YOUR GOAL =
Filter the data for lines with the word "false" and copy those lines.

MATERIAL FOR THE TASK =
------------
(** The reader with a pending read. *)
Definition comm_pending : communicator := cm_set_resource (RFlags true true true false) comm_reader.

Lemma comms_pair_ok c : comm_ok c -> comms_ok (comms_pair c).
Proof. intros Hc. split; [|done]. apply Forall_cons_2; [done|]. by repeat constructor. Qed.

Lemma comm_reader_ok : comm_ok comm_reader.
Proof. by split. Qed.

Lemma comm_pending_ok : comm_ok comm_pending.
Proof. by split. Qed.

Lemma communicator_operate_refines_witness :
  exists r st n,
  wp (communicator_operate 0 ACTIVE_TYPE_INPUT) (fun ret s' => comms_ok s' /\
    exists c', s' = Comms n (aset 0 c' (communicators (comms_pair comm_reader)))
                 (counters (comms_pair comm_reader)) (cm_fn (comms_pair comm_reader)) /\
      cm_config c' = cm_config comm_reader /\ cm_stats c' = st /\
      if r <? 0 then ret = r /\ phase c' = phase comm_reader
      else ret = 2 /\ phase c' = operate_next r (phase comm_reader)) (comms_pair comm_reader).
Proof.
  destruct (do_mailbox_aread 3 (cm_config comm_reader) stats_zero mailbox_up) as [[r st] n| | |] eqn:E;
    [|vm_compute in E; discriminate E..].
  exists r, st, n.
  apply (communicator_operate_refines 0 ACTIVE_TYPE_INPUT (comms_pair comm_reader) comm_reader r st n);
    [apply comms_pair_ok, comm_reader_ok|done|exact E].
Defined.

Definition comms_waiting : comms := cs_set_noc mailbox_waiting (comms_pair comm_pending).

Lemma communicator_wait_refines_witness :
  exists st n,
  wp (communicator_wait 0) (fun ret s' => comms_ok s' /\
    exists c', phase c' = Idle Input true /\ cfg_buffer (cm_config c') = 0 /\ cfg_size (cm_config c') = 0 /\
      ret = ACTIVE_COMM_AGAIN /\ cm_stats c' = st /\ remote_addr (cm_config c') = -1 /\
      s' = Comms n (aset 0 c' (communicators comms_waiting)) (counters comms_waiting) (cm_fn comms_waiting))
    comms_waiting.
Proof.
  destruct (do_mailbox_wait 3 (cm_config comm_pending) stats_zero mailbox_waiting) as [[r st] n| | |] eqn:E;
    [|vm_compute in E; discriminate E..].
  assert (r = ACTIVE_COMM_AGAIN) as -> by (vm_compute in E |- *; congruence).
  exists st, n. eapply wp_mono.
  { apply (communicator_wait_refines 0 comms_waiting comm_pending ACTIVE_COMM_AGAIN st n);
      [apply (comms_pair_ok comm_pending comm_pending_ok)|done|exact E]. }
  intros ret s' [Hok Hr]. split; [exact Hok|exact Hr].
Defined.

Lemma communicator_alloc_free_witness :
  exists n,
  wp (id ← communicator_alloc (ActiveConfig 17 0 3 0 0) ACTIVE_TYPE_OUTPUT;
      if id <? 0 then mret (id, 0) else r ← communicator_free id ACTIVE_TYPE_OUTPUT; mret (id, r))
     (fun res s' => comms_ok s' /\ snd res = 0 /\
        ((fst res = err EAGAIN /\ s' = comms_pair comm_reader /\
          Forall (fun c => phase c <> Free) (communicators (comms_pair comm_reader))) \/
         (exists c c', aget (communicators (comms_pair comm_reader)) (fst res) = Some c /\ phase c = Free /\
            (forall j b, j < fst res -> aget (communicators (comms_pair comm_reader)) j = Some b -> phase b <> Free) /\
            phase c' = Free /\
            s' = Comms n (aset (fst res) c' (communicators (comms_pair comm_reader)))
                   (inc_ncloses (counters (comms_pair comm_reader))) vmailbox_functions)))
     (comms_pair comm_reader).
Proof.
  destruct (do_mailbox_release 17 mailbox_up) as [r n| | |] eqn:E; [|vm_compute in E; discriminate E..].
  assert (r = 0) as -> by (vm_compute in E; congruence).
  exists n. apply (communicator_alloc_free (ActiveConfig 17 0 3 0 0) ACTIVE_TYPE_OUTPUT (comms_pair comm_reader) n);
    [apply comms_pair_ok, comm_reader_ok|exact E].
Defined.

Lemma vmailbox_aread_redirects_witness :
  wp (do_vmailbox_aread 0 700 4) (fun r s' => r = err EBUSY /\ cs_noc s' = mailbox_up /\
    exists c', communicators s' = aset 0 c' (communicators (comms_pair comm_pending)) /\
      phase c' = Pending Input true false /\ cfg_buffer (cm_config c') = 700 /\ cfg_size (cm_config c') = 4)
    (comms_pair comm_pending).
Proof.
  apply (vmailbox_aread_redirects 0 700 4 (comms_pair comm_pending) comm_pending true false);
    [apply (comms_pair_ok comm_pending comm_pending_ok)|done|done].
Defined.

Lemma vmailbox_read_write_race_witness :
  exists r n,
  wp (vmailbox_prepare_read 0 600 2;; vmailbox_prepare_write 1 500 2;; communicator_operate 0 ACTIVE_TYPE_INPUT)
     (fun ret s' => ret = (if r <? 0 then r else 2) /\ cs_noc s' = n) (comms_pair comm_reader).
Proof.
  destruct (do_mailbox_awrite 3 (cm_config comm_reader) stats_zero mailbox_up) as [[r st] n| | |] eqn:E;
    [|vm_compute in E; discriminate E..].
  exists r, n.
  apply (vmailbox_read_write_race 0 1 600 2 500 2 (comms_pair comm_reader) comm_reader comm_writer true r st n);
    [apply comms_pair_ok, comm_reader_ok|done|done|done|done|exact E].
Defined.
------------
RESPONSE FOR THIS EXERCISE =
Definition comm_pending : communicator := cm_set_resource (RFlags true true true false) comm_reader.
      phase c' = Pending Input true false /\ cfg_buffer (cm_config c') = 700 /\ cfg_size (cm_config c') = 4)
  apply (vmailbox_aread_redirects 0 700 4 (comms_pair comm_pending) comm_pending true false);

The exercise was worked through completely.